11/27/2012—E.J. Dionne wrote a column in the Washington Post on Sunday that celebrated the Catholic Church’s real treasure of compassionate works and human solidarity. He also saw signs of a willingness to compromise on the Affordable Care Act’s contraception mandate by the Bishops:
“There are also influential bishops who now want to work with the Obama administration to secure a compromise on the contraception mandate under the health-care law. This, too, would be a positive break with the recent past, and the president should seize the opportunity. He can provide contraception coverage while building on the adjustments he has already made in the mandate to accommodate the church’s legitimate conscience concerns. And there’s nothing that should stop the bishops from cooperating with the administration and other progressives on behalf of immigration reform.”
Even assuming that the President still seeks a compromise and has not been emboldened by the election, it is hard to see how compromise is now possible. Let’s say that the President agrees that all Church-sponsored organizations can be exempt and further, that exemption itself satisfies the Bishops. (a fairly unlikely eventuality itself).
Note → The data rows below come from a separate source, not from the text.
(** The exceptions of [open] and [read], by class.  A path that does not
    resolve raises [FileNotFoundError], or [NotADirectoryError] when a
    component of it is a regular file; the flat [fs] does not tell the two
    apart, and [NoSuchPathError] stands for either. *)
Inductive exn :=
  | NoSuchPathError
  | IsADirectoryError
  | PermissionError
  | UnicodeDecodeError.

Inductive level := WARNING | ERROR.

(** The observable actions, in program order. *)
Inductive event :=
  | PathExists (p : string)        (* os.path.exists(p) *)
  | PathIsdir (p : string)         (* os.path.isdir(p) *)
  | Open (p : string)              (* open(p, "r", encoding="utf-8") *)
  | Log (l : level) (msg : string) (* logger.warning(msg), logger.error(msg) *).

Inductive outcome (A : Type) :=
  | Returned (a : A)
  | Raised (e : exn).
Arguments Returned {A} a.
Arguments Raised {A} e.

(** ** The monad of computations *)

Definition io (A : Type) : Type := world -> outcome A * list event.

Definition io_ret {A} (a : A) : io A := fun _ => (Returned a, []).

Definition io_bind {A B} (m : io A) (k : A -> io B) : io B := fun w =>
  match m w with
  | (Returned a, t) => let '(r, t') := k a w in (r, t ++ t')
  | (Raised e, t) => (Raised e, t)
  end.

Declare Scope io_scope.
Delimit Scope io_scope with io.
Bind Scope io_scope with io.
Notation "x <- m ;; k" := (io_bind m (fun x => k))
  (at level 100, m at next level, right associativity) : io_scope.
Notation "m ;; k" := (io_bind m (fun _ => k))
  (at level 100, right associativity) : io_scope.
Local Open Scope io_scope.

Definition result {A} (x : outcome A * list event) : outcome A := fst x.
Definition trace {A} (x : outcome A * list event) : list event := snd x.

(** ** Primitive actions *)

Definition exists_in (w : world) (p : string) : bool :=
  match fs w !! p with Some _ => true | None => false end.

Definition isdir_in (w : world) (p : string) : bool :=
  match fs w !! p with Some Dir => true | _ => false end.

(** [k in os.environ], then [os.environ[k]]. *)
Definition os_environ_get (k : string) : io (option string) :=
  fun w => (Returned (environ w !! k), []).

(** [os.path.expanduser("~")] *)
Definition os_path_expanduser_home : io string :=
  fun w => (Returned (home w), []).

Definition os_path_exists (p : string) : io bool :=
  fun w => (Returned (exists_in w p), [PathExists p]).

Definition os_path_isdir (p : string) : io bool :=
  fun w => (Returned (isdir_in w p), [PathIsdir p]).

Definition logger_warning (msg : string) : io unit :=
  fun _ => (Returned (), [Log WARNING msg]).

Definition logger_error (msg : string) : io unit :=
  fun _ => (Returned (), [Log ERROR msg]).

(** The one-character strings ["\n"] and ["\r"]. *)
Definition LF : string := String "010"%char EmptyString.
Definition CR : string := String "013"%char EmptyString.

(** Text mode with the default [newline=None]: on reading, each of the line
    endings CR LF, CR and LF becomes one line feed. *)
Fixpoint universal_newlines (s : string) : string :=
  match s with
  | EmptyString => EmptyString
  | String c s' =>
      if bool_decide (c = "013"%char) then
        String "010"
          match s' with
          | EmptyString => EmptyString
          | String d s'' =>
              if bool_decide (d = "010"%char) then universal_newlines s''
              else universal_newlines s'
          end
      else String c (universal_newlines s')
  end.

(** [with open(p, "r", encoding="utf-8") as f: f.read()] *)
Definition open_read (p : string) : io string := fun w =>
  (match fs w !! p with
   | Some (File (Text s)) => Returned (universal_newlines s)
   | Some (File NoPermission) => Raised PermissionError
   | Some (File NotUtf8) => Raised UnicodeDecodeError
   | Some Dir => Raised IsADirectoryError
   | None => Raised NoSuchPathError
   end, [Open p]).

(** [os.path.exists(p) and os.path.isdir(p)]: [and] does not evaluate its
    second operand when the first is false. *)
Definition exists_and_isdir (p : string) : io bool :=
  e <- os_path_exists p ;;
  if e then os_path_isdir p else io_ret false.

(** The block each base resolver repeats for each of its candidates:
<<
    if os.path.exists(result) and os.path.isdir(result):
        return result
    else:
        logger.warning(msg)
    ... rest of the function ...
>> *)
Definition return_if_dir (result_ msg : string) (rest : io (option string))
  : io (option string) :=
  ok <- exists_and_isdir result_ ;;
  if ok then io_ret (Some result_) else logger_warning msg ;; rest.

(** ** The four base resolvers *)

Definition find_hf_home_dir : io (option string) :=
  let default :=
    h <- os_path_expanduser_home ;;
    let result_ := OsPath.join h [".cache"; "huggingface"] in
    return_if_dir result_
      ("Invalid default HuggingFace home directory: " +:+ result_)
      (io_ret None) in
  v <- os_environ_get "HF_HOME" ;;
  match v with
  | Some result_ =>
      return_if_dir result_ ("Invalid HF_HOME directory: " +:+ result_) default
  | None => default
  end.

Definition find_hf_hub_dir : io (option string) :=
  let default :=
    h <- os_path_expanduser_home ;;
    let result_ := OsPath.join h [".cache"; "huggingface"; "hub"] in
    return_if_dir result_
      ("Invalid default HuggingFace Hub directory: " +:+ result_)
      (io_ret None) in
  let secondary :=
    v <- os_environ_get "HF_HOME" ;;
    match v with
    | Some hf_home =>
        let result_ := OsPath.join hf_home ["hub"] in
        return_if_dir result_ ("Invalid HF_HOME directory: " +:+ result_) default
    | None => default
    end in
  v <- os_environ_get "HUGGINGFACE_HUB_CACHE" ;;
  match v with
  | Some result_ =>
      return_if_dir result_
        ("Invalid HUGGINGFACE_HUB_CACHE directory: " +:+ result_) secondary
  | None => secondary
  end.

Definition find_hf_datasets_dir : io (option string) :=
  let default :=
    h <- os_path_expanduser_home ;;
    let result_ := OsPath.join h [".cache"; "huggingface"; "datasets"] in
    return_if_dir result_
      ("Invalid default HuggingFace datasets directory: " +:+ result_)
      (io_ret None) in
  let secondary :=
    v <- os_environ_get "HF_HOME" ;;
    match v with
    | Some hf_home =>
        let result_ := OsPath.join hf_home ["datasets"] in
        return_if_dir result_ ("Invalid HF_HOME directory: " +:+ result_) default
    | None => default
    end in
  v <- os_environ_get "HF_DATASETS_CACHE" ;;
  match v with
  | Some result_ =>
      return_if_dir result_
        ("Invalid HF_DATASETS_CACHE directory: " +:+ result_) secondary
  | None => secondary
  end.

Definition find_xdg_cache_home : io (option string) :=
  let default :=
    h <- os_path_expanduser_home ;;
    let result_ := OsPath.join h [".cache"] in
    return_if_dir result_
      ("Invalid default XDG cache directory: " +:+ result_)
      (io_ret None) in
  v <- os_environ_get "XDG_CACHE_HOME" ;;
  match v with
  | Some result_ =>
      return_if_dir result_
        ("Invalid XDG_CACHE_HOME directory: " +:+ result_) default
  | None => default
  end.

(** ** The two snapshot resolvers *)

(** [model_path = "models--" + model.replace("/", "--")] *)
Definition model_path (model : string) : string :=
  "models--" +:+ Str.replace model "/" "--".

(** [dataset_path = "datasets--" + datasets.replace("/", "--")] *)
Definition dataset_path (datasets : string) : string :=
  "datasets--" +:+ Str.replace datasets "/" "--".

(** [find_model_dir] from its second test of [base_dir] on (the statement
    [if base_dir is None] after the nested fallbacks) to its end. *)
Definition find_model_dir_from (base_dir : option string) (model : string)
  : io (option string) :=
  match base_dir with
  | None =>
      logger_error "Could not find a suitable cache directory." ;; io_ret None
  | Some base_dir =>
      let model_dir := OsPath.join base_dir [model_path model] in
      e <- os_path_exists model_dir ;;
      if negb e then
        logger_error ("Model directory not found: " +:+ model_dir) ;; io_ret None
      else
        let model_dir := OsPath.join base_dir [model_path model] in
        e <- os_path_exists model_dir ;;
        if negb e then
          logger_error ("Model directory not found: " +:+ model_dir) ;;
          io_ret None
        else
          contents <- open_read (OsPath.join model_dir ["refs"; "main"]) ;;
          let oid := Str.replace contents LF "" in
          let lfs_dir := OsPath.join model_dir ["snapshots"; oid] in
          e <- os_path_exists lfs_dir ;;
          if negb e then
            logger_error ("Model directory not found: " +:+ lfs_dir) ;;
            io_ret None
          else io_ret (Some lfs_dir)
  end.

Definition find_model_dir (model : string) : io (option string) :=
  base_dir <- find_hf_hub_dir ;;
  match base_dir with
  | None =>
      hf_home <- find_hf_home_dir ;;
      match hf_home with
      | None =>
          xdg_cache_home <- find_xdg_cache_home ;;
          match xdg_cache_home with
          | None =>
              logger_error "Could not find a suitable cache directory." ;;
              io_ret None
          | Some xdg_cache_home =>
              find_model_dir_from
                (Some (OsPath.join xdg_cache_home ["huggingface"; "hub"])) model
          end
      | Some hf_home =>
          find_model_dir_from (Some (OsPath.join hf_home ["hub"])) model
      end
  | Some _ => find_model_dir_from base_dir model
  end.

(** [find_datasets_dir] from its second test of [base_dir] on. *)
Definition find_datasets_dir_from (base_dir : option string) (datasets : string)
  : io (option string) :=
  match base_dir with
  | None =>
      logger_error "Could not find a suitable cache directory." ;; io_ret None
  | Some base_dir =>
      let dataset_dir := OsPath.join base_dir [dataset_path datasets] in
      e <- os_path_exists dataset_dir ;;
      if negb e then
        logger_error ("Dataset directory not found: " +:+ dataset_dir) ;;
        io_ret None
      else
        e <- os_path_exists dataset_dir ;;
        if negb e then
          logger_error ("Datasets directory not found: " +:+ dataset_dir) ;;
          io_ret None
        else
          contents <- open_read (OsPath.join dataset_dir ["refs"; "main"]) ;;
          let oid := Str.replace contents LF "" in
          let lfs_dir := OsPath.join dataset_dir ["snapshots"; oid] in
          e <- os_path_exists lfs_dir ;;
          if negb e then
            logger_error ("Datasets directory not found: " +:+ lfs_dir) ;;
            io_ret None
          else io_ret (Some lfs_dir)
  end.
What about for-profit businesses owned by Catholics? And what about for-profit businesses that simply claim religious opposition whether Catholic or not, either out of sincere religious commitment or insincere political opposition to government healthcare? They cannot all be exempt unless the commitment to women’s healthcare is to be jettisoned.
Already some small businesses have won litigation victories under the Religious Freedom Restoration Act. Any large scale retreat by the Administration will also weaken its litigation strategy.
Finally, what about large-scale business corporations? The Supreme Court says they have free speech rights. Do they have religious rights too? Compromise over the contraception mandate seems to require a solution to our religious divisions, which will not be achieved anytime soon.
I hope Dionne is right, but I have my doubts.